*** Records to use

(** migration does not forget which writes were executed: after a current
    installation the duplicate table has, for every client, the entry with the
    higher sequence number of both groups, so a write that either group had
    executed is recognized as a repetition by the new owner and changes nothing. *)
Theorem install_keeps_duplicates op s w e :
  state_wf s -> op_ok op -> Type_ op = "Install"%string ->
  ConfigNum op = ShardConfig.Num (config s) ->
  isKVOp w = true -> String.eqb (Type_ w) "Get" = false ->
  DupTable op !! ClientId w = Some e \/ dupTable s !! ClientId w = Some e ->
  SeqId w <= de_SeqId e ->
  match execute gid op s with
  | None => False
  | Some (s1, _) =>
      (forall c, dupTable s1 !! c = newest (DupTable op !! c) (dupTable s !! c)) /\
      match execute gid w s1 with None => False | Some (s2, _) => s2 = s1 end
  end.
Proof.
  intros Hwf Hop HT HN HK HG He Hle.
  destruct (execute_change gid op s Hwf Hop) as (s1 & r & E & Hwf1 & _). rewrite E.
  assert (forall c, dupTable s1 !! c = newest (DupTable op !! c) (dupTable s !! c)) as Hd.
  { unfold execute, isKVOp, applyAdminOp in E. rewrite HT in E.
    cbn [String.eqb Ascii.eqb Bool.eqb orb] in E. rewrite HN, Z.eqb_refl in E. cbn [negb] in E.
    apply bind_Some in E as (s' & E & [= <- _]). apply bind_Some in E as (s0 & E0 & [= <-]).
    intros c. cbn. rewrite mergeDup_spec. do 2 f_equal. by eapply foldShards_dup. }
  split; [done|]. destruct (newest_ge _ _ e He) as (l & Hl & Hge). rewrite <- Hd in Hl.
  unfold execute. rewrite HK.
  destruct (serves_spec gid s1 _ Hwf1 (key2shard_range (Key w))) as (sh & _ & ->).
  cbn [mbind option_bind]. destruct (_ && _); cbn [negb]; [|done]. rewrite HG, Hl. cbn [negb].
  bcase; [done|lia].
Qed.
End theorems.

******
*** Records to use

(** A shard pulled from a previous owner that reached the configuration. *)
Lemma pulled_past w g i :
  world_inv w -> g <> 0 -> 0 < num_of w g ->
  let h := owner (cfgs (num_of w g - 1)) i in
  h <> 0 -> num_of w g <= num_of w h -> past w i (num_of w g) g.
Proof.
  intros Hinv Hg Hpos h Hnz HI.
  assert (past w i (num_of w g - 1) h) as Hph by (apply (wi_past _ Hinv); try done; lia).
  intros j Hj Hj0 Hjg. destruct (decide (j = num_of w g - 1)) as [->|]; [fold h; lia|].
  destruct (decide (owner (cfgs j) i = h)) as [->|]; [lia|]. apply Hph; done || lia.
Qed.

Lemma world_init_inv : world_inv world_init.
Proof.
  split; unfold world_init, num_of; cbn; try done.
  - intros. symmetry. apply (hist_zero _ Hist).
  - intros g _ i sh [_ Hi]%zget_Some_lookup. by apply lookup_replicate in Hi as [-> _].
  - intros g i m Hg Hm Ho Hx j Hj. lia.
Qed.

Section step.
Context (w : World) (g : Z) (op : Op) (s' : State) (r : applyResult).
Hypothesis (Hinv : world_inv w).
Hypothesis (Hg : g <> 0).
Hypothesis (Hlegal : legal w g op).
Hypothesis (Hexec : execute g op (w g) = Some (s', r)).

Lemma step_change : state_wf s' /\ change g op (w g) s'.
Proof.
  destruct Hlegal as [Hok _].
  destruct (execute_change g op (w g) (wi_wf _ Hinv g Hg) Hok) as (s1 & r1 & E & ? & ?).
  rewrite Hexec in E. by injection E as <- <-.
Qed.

******
*** Records to use

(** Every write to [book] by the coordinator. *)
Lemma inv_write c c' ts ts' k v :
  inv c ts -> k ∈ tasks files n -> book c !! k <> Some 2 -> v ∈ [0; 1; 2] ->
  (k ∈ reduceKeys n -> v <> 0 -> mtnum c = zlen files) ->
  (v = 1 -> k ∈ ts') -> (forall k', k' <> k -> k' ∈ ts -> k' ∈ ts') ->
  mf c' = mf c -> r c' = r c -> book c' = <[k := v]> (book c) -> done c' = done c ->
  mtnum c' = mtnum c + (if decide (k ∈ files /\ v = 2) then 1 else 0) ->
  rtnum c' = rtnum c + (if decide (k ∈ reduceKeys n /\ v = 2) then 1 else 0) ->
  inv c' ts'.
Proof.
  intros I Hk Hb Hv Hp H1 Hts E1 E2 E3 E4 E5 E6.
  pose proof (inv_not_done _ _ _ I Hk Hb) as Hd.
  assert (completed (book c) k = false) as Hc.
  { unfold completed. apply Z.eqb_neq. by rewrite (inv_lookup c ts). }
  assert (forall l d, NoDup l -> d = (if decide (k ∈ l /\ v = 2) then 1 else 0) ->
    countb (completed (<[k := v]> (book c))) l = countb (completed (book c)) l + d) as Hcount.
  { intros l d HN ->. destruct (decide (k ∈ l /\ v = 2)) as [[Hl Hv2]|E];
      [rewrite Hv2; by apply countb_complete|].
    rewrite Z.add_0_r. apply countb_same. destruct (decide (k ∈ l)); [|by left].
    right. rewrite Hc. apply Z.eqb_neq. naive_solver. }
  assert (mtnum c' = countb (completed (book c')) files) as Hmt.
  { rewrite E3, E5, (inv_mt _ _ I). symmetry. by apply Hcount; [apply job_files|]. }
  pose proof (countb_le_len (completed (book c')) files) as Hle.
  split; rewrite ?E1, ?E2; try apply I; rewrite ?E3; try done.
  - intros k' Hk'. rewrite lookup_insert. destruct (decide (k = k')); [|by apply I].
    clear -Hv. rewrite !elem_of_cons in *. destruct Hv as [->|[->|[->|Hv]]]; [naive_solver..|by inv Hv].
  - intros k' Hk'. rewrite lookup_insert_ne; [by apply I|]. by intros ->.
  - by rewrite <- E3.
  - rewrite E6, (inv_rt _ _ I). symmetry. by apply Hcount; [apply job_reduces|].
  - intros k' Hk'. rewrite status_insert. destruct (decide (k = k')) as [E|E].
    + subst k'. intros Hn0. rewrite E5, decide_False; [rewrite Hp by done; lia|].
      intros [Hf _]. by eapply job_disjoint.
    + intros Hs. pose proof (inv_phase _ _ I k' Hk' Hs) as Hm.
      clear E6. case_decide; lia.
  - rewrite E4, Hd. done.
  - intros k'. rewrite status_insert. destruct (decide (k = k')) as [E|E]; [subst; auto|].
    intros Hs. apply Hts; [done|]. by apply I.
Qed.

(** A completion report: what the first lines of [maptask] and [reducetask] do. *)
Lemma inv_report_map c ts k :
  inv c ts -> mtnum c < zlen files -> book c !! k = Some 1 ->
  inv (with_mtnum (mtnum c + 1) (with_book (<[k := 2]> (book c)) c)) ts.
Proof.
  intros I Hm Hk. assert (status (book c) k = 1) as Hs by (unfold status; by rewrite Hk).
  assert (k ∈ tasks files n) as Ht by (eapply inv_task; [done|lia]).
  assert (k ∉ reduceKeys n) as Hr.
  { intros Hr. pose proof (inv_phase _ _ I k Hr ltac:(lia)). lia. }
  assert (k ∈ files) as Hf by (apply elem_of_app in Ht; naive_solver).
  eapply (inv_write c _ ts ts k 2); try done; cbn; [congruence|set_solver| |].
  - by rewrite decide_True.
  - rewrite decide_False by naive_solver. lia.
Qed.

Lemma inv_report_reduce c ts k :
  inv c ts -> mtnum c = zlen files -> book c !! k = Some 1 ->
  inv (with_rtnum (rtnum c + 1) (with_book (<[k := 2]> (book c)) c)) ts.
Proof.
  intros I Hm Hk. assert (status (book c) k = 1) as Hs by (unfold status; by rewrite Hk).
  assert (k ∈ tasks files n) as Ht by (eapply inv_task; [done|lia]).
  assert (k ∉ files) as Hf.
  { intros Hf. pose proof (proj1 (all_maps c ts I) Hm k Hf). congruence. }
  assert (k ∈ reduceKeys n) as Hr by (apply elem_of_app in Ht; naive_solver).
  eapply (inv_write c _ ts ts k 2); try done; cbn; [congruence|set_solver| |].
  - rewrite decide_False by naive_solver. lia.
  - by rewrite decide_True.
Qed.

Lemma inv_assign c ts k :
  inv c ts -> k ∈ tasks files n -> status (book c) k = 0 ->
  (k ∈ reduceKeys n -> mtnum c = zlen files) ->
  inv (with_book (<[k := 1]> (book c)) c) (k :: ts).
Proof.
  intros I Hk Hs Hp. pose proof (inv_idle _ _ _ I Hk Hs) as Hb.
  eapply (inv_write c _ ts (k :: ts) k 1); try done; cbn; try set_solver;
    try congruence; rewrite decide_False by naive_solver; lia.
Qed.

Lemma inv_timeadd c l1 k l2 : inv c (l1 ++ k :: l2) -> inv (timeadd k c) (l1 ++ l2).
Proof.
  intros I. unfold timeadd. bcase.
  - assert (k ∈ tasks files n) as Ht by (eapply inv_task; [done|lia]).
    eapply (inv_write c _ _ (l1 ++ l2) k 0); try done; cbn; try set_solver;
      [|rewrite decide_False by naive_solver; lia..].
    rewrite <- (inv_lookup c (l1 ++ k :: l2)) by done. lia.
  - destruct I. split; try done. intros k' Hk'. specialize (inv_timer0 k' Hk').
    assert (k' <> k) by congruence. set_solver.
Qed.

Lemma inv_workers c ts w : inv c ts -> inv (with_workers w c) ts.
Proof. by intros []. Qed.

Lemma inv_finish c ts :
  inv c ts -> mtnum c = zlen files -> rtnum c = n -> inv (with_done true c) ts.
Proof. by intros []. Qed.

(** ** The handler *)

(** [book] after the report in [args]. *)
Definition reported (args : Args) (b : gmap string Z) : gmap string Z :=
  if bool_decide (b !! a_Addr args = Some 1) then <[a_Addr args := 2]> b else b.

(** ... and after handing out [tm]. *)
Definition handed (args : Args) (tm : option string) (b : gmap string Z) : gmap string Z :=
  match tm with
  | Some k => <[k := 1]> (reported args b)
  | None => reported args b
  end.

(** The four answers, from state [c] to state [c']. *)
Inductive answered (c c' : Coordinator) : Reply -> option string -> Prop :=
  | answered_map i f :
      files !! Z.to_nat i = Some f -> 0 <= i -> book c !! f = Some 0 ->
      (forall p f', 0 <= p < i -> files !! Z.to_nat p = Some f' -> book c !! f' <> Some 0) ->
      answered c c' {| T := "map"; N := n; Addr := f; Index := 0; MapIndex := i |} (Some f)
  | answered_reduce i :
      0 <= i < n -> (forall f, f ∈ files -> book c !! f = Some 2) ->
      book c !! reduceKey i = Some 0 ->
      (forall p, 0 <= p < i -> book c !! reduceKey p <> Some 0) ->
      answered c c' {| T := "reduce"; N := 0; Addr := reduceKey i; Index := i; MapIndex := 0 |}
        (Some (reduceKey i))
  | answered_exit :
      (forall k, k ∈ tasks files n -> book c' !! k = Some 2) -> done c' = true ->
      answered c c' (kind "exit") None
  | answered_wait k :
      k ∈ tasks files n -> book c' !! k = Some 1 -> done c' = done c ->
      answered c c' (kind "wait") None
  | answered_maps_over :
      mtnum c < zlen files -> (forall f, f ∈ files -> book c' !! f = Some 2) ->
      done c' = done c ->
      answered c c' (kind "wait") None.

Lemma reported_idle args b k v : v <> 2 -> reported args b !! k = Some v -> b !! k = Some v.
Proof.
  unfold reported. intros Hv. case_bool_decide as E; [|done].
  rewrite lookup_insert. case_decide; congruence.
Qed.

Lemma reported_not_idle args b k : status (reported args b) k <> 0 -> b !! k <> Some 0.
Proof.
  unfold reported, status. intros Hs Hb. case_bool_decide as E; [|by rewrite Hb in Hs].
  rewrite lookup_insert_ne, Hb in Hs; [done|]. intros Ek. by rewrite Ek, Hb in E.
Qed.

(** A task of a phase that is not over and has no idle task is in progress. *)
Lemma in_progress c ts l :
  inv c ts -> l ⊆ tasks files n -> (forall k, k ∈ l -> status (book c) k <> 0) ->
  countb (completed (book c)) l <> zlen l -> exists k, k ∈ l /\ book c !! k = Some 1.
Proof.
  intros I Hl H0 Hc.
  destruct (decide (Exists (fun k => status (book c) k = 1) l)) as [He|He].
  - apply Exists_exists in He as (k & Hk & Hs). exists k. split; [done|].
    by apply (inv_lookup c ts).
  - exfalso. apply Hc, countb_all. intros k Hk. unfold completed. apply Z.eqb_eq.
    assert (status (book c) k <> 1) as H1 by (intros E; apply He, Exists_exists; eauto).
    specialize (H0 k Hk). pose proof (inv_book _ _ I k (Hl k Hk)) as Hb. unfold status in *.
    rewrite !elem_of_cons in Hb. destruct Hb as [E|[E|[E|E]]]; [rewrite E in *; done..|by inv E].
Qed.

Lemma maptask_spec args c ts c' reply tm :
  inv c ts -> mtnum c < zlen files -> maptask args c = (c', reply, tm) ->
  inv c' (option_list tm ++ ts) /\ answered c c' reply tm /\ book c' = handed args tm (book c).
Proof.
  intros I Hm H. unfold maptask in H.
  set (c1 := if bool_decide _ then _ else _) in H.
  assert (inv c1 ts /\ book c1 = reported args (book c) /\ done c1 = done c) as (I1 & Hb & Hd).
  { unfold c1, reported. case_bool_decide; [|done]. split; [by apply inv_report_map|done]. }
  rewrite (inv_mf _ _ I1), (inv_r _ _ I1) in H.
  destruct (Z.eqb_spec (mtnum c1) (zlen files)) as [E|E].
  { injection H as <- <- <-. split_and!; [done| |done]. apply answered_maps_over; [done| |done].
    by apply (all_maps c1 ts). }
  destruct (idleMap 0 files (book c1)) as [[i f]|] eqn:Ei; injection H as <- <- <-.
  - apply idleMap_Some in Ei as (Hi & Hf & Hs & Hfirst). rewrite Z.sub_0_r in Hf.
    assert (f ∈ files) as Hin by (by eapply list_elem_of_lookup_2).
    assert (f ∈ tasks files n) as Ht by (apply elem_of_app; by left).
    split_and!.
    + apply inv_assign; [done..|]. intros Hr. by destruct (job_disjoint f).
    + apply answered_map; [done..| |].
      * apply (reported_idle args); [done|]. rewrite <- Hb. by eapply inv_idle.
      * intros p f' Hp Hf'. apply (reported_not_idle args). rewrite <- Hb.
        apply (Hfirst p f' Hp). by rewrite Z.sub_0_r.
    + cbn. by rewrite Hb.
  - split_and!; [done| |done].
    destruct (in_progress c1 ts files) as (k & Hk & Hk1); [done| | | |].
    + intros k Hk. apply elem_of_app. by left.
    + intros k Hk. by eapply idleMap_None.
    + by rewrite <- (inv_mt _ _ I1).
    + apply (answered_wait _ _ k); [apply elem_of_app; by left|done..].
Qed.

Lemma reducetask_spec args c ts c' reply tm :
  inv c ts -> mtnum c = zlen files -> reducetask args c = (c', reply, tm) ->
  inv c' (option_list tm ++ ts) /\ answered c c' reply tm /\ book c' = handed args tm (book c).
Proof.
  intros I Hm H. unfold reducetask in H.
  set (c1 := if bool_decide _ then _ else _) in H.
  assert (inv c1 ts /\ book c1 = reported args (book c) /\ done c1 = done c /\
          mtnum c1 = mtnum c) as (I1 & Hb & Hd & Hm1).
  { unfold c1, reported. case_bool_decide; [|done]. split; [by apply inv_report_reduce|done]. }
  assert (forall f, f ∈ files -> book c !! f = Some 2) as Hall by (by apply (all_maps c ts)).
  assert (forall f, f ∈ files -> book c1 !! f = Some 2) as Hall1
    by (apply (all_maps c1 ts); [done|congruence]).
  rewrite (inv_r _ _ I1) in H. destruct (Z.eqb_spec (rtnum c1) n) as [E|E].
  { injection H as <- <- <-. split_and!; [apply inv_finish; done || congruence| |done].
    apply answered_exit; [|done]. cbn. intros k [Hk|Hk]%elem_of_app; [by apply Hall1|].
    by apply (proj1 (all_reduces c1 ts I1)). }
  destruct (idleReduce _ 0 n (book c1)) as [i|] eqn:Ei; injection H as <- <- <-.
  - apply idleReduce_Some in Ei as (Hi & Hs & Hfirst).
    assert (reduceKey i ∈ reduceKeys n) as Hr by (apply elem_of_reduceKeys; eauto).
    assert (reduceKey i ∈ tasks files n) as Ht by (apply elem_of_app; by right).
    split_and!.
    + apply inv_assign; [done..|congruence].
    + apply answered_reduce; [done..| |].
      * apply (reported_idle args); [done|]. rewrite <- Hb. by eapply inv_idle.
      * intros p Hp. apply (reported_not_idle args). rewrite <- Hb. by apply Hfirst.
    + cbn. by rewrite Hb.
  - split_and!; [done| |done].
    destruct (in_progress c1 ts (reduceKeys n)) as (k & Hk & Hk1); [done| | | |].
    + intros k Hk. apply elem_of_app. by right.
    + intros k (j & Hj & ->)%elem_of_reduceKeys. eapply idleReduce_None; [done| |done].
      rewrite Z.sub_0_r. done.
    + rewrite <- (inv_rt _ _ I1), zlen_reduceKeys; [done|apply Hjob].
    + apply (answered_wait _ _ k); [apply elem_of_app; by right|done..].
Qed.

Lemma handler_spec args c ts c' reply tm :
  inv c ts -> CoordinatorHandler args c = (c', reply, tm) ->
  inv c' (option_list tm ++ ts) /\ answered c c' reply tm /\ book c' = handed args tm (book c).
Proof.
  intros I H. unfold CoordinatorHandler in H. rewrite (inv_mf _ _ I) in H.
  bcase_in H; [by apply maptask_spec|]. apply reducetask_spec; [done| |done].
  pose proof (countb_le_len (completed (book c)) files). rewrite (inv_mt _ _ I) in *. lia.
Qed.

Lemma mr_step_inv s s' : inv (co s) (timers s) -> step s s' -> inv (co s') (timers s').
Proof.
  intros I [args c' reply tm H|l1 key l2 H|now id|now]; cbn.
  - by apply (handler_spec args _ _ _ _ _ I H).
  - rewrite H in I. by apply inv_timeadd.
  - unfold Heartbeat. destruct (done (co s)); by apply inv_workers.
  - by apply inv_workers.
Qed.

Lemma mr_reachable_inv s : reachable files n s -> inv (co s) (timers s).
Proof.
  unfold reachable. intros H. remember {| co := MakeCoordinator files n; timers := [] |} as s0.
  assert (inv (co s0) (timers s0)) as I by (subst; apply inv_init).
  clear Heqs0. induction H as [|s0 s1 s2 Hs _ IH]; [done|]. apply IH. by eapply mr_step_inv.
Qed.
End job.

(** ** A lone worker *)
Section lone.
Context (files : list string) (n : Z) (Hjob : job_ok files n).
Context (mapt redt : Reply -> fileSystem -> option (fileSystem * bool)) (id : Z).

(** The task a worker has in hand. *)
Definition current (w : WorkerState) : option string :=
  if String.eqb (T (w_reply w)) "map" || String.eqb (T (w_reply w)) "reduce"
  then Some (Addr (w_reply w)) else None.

******

◆ Problem requirements
Now copy each line of the entries that mentions "DupTable".

◆ Result for this task
  DupTable op !! ClientId w = Some e \/ dupTable s !! ClientId w = Some e ->
      (forall c, dupTable s1 !! c = newest (DupTable op !! c) (dupTable s !! c)) /\
  assert (forall c, dupTable s1 !! c = newest (DupTable op !! c) (dupTable s !! c)) as Hd.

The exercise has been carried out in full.